§ WHAT YOU NEED TO DO: Word for word, restate the lines of the data from the first through the one containing "Definition emax : Z := 1024.", and nothing else.

§ DATASET CONTENT:
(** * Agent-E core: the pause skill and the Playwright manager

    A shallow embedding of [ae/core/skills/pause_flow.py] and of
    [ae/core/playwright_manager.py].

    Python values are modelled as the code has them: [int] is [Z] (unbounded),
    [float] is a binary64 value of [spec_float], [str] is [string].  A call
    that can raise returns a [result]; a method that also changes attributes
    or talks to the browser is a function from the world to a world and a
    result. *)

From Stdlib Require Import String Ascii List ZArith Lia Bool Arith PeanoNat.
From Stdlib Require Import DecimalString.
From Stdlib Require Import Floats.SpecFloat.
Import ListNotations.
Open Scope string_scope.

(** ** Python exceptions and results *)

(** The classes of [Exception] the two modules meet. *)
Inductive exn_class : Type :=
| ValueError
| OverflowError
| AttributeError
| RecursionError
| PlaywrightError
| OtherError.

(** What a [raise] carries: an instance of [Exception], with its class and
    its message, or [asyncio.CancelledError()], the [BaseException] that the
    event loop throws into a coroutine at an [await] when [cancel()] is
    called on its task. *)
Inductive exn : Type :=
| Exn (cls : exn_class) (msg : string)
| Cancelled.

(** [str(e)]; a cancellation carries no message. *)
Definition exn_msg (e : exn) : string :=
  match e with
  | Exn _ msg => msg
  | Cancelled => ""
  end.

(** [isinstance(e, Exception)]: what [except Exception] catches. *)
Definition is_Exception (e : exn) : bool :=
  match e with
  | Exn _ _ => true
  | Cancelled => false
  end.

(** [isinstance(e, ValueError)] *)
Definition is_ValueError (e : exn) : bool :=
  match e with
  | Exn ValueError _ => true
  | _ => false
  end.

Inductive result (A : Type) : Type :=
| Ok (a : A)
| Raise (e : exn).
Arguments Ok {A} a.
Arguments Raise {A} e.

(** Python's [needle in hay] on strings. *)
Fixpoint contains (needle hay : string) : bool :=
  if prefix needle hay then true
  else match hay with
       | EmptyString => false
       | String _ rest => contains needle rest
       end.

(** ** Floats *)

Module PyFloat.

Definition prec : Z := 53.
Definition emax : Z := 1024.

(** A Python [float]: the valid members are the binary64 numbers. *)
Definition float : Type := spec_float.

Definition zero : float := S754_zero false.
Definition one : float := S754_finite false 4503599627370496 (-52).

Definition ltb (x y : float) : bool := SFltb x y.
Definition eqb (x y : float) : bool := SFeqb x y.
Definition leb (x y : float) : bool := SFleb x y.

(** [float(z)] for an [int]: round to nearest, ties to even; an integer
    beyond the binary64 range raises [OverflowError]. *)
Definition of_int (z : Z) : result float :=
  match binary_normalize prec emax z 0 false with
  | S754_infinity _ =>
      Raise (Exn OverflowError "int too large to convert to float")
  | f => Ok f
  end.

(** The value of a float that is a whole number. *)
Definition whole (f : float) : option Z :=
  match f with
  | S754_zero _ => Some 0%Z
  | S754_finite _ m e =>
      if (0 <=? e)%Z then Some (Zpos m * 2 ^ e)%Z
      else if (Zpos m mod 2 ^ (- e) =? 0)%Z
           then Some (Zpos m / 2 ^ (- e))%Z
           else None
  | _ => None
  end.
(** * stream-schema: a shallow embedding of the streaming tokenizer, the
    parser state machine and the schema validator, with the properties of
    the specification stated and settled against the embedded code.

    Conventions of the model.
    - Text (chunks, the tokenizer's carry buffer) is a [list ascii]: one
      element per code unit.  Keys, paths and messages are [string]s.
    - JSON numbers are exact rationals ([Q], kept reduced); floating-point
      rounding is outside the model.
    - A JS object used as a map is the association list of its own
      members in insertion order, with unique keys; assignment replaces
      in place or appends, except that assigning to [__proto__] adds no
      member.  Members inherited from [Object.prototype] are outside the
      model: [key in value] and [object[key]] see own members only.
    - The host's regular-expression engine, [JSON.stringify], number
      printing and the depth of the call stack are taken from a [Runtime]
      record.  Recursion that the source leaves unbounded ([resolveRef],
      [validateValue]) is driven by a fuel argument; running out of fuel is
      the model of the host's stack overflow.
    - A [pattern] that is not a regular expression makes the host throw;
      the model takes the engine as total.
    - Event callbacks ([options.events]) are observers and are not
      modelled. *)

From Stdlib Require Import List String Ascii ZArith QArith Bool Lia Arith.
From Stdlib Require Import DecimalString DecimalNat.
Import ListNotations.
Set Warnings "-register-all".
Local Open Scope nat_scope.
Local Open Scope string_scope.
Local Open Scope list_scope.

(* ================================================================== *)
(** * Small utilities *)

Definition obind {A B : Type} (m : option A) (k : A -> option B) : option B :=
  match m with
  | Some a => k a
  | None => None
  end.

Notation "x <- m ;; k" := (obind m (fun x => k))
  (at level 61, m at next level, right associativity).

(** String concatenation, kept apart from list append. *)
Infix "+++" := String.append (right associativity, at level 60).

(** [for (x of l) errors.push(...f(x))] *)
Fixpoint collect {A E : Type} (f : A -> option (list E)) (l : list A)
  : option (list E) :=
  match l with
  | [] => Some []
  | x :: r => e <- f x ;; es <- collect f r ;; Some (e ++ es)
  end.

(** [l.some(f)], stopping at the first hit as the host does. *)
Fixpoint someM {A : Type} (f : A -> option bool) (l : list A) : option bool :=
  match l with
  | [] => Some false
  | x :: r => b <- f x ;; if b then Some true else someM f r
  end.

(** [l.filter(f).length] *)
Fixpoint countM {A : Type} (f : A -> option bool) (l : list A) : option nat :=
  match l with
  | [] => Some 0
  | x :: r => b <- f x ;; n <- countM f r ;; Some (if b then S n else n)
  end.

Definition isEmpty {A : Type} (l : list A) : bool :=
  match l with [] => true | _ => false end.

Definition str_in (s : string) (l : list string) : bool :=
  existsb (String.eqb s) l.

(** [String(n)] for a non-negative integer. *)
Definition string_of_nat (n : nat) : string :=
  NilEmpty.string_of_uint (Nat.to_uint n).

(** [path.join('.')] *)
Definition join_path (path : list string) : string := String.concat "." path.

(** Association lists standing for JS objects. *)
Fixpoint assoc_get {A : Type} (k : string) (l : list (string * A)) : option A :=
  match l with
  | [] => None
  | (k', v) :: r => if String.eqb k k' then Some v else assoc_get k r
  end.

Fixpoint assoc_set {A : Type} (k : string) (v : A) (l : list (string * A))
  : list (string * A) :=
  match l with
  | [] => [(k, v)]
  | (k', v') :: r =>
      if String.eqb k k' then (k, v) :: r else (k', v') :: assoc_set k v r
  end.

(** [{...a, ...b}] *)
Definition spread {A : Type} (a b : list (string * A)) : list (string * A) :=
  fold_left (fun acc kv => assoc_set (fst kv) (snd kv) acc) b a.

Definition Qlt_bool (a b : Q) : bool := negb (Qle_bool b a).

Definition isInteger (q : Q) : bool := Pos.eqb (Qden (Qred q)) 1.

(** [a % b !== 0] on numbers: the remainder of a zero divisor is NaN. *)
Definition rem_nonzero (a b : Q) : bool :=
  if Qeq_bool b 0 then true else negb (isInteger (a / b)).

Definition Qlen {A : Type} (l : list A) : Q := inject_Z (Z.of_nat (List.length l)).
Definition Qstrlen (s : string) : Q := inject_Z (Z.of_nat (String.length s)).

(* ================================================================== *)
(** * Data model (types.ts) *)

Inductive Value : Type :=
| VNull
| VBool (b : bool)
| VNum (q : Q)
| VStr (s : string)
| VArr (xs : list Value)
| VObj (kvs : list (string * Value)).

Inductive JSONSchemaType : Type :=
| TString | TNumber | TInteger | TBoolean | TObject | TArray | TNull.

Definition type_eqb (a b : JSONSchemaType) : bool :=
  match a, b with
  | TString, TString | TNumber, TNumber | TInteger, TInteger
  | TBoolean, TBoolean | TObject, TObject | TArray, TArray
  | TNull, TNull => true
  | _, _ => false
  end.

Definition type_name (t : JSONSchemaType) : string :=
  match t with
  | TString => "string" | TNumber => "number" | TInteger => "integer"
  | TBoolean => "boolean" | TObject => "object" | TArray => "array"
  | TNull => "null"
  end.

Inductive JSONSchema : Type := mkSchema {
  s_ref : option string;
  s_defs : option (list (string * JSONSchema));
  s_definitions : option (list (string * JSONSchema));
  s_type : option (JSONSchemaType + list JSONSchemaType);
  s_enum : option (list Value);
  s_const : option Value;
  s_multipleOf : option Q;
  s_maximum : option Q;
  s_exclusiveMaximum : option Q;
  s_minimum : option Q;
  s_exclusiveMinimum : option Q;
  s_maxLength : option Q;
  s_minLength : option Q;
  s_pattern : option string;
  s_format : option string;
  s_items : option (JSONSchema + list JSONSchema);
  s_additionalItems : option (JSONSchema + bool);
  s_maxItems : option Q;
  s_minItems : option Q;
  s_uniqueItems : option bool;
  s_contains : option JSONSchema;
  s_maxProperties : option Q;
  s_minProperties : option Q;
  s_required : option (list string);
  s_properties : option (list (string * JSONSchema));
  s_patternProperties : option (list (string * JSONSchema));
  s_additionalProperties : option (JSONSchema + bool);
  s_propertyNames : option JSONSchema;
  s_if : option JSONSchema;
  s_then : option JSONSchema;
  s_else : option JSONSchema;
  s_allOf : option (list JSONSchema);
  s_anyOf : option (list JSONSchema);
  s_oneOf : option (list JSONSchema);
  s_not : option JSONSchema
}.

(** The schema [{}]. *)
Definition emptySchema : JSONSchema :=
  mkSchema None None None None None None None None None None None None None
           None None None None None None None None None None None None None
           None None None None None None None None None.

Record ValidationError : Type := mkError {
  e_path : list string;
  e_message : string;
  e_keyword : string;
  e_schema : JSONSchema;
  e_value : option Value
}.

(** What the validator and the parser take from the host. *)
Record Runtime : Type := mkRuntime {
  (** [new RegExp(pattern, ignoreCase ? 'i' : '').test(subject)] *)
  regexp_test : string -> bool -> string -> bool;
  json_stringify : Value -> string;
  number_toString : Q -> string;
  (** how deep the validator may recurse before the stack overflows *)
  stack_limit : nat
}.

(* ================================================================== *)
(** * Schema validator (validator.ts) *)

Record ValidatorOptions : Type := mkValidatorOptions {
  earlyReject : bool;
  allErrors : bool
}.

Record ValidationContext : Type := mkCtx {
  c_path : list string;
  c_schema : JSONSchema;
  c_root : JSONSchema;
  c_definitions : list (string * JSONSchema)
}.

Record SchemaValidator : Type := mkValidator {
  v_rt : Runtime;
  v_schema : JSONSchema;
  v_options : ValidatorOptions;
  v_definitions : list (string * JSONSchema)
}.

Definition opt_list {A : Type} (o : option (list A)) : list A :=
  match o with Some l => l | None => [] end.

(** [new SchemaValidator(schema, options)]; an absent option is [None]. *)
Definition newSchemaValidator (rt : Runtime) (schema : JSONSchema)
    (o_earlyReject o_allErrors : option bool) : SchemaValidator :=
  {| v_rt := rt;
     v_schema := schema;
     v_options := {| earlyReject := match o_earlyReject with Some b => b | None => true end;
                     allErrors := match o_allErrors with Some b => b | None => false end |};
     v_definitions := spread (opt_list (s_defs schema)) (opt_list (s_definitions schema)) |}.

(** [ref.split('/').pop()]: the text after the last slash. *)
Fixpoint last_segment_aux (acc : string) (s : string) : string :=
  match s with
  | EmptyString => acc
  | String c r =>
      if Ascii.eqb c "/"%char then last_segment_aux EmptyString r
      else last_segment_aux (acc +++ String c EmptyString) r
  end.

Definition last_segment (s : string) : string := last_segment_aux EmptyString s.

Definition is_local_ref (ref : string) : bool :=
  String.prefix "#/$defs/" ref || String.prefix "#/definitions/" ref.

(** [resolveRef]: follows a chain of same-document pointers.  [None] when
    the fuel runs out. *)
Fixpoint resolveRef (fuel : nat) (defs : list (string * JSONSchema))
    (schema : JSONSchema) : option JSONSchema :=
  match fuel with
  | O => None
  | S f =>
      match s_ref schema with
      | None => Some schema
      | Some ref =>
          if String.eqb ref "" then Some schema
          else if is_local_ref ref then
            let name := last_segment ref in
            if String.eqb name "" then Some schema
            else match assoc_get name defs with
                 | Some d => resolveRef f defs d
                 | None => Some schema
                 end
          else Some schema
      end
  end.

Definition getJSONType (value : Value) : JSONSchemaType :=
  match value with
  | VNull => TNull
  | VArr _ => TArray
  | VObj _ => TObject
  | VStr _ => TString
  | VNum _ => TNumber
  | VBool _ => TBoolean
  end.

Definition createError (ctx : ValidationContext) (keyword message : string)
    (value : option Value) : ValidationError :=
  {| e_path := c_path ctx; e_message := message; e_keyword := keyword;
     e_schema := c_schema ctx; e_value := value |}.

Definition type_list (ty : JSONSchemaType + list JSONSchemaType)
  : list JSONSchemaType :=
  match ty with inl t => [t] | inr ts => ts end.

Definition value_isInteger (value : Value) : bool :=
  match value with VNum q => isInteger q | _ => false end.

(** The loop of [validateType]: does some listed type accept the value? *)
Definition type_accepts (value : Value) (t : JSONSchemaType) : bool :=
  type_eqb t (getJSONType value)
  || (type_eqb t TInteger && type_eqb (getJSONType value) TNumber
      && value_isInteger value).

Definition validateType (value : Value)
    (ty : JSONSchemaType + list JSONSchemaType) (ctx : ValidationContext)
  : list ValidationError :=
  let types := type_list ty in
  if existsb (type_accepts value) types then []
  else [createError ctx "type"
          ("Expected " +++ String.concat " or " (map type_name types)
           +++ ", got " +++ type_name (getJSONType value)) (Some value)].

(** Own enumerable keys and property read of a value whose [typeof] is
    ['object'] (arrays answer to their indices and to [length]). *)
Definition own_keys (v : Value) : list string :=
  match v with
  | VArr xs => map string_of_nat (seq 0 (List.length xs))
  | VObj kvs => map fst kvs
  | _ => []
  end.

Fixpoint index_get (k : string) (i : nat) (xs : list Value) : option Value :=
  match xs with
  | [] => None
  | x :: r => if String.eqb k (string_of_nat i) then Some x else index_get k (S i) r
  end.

§ RESULT:
(** * Agent-E core: the pause skill and the Playwright manager

    A shallow embedding of [ae/core/skills/pause_flow.py] and of
    [ae/core/playwright_manager.py].

    Python values are modelled as the code has them: [int] is [Z] (unbounded),
    [float] is a binary64 value of [spec_float], [str] is [string].  A call
    that can raise returns a [result]; a method that also changes attributes
    or talks to the browser is a function from the world to a world and a
    result. *)

From Stdlib Require Import String Ascii List ZArith Lia Bool Arith PeanoNat.
From Stdlib Require Import DecimalString.
From Stdlib Require Import Floats.SpecFloat.
Import ListNotations.
Open Scope string_scope.

(** ** Python exceptions and results *)

(** The classes of [Exception] the two modules meet. *)
Inductive exn_class : Type :=
| ValueError
| OverflowError
| AttributeError
| RecursionError
| PlaywrightError
| OtherError.

(** What a [raise] carries: an instance of [Exception], with its class and
    its message, or [asyncio.CancelledError()], the [BaseException] that the
    event loop throws into a coroutine at an [await] when [cancel()] is
    called on its task. *)
Inductive exn : Type :=
| Exn (cls : exn_class) (msg : string)
| Cancelled.

(** [str(e)]; a cancellation carries no message. *)
Definition exn_msg (e : exn) : string :=
  match e with
  | Exn _ msg => msg
  | Cancelled => ""
  end.

(** [isinstance(e, Exception)]: what [except Exception] catches. *)
Definition is_Exception (e : exn) : bool :=
  match e with
  | Exn _ _ => true
  | Cancelled => false
  end.

(** [isinstance(e, ValueError)] *)
Definition is_ValueError (e : exn) : bool :=
  match e with
  | Exn ValueError _ => true
  | _ => false
  end.

Inductive result (A : Type) : Type :=
| Ok (a : A)
| Raise (e : exn).
Arguments Ok {A} a.
Arguments Raise {A} e.

(** Python's [needle in hay] on strings. *)
Fixpoint contains (needle hay : string) : bool :=
  if prefix needle hay then true
  else match hay with
       | EmptyString => false
       | String _ rest => contains needle rest
       end.

(** ** Floats *)

Module PyFloat.

Definition prec : Z := 53.
Definition emax : Z := 1024.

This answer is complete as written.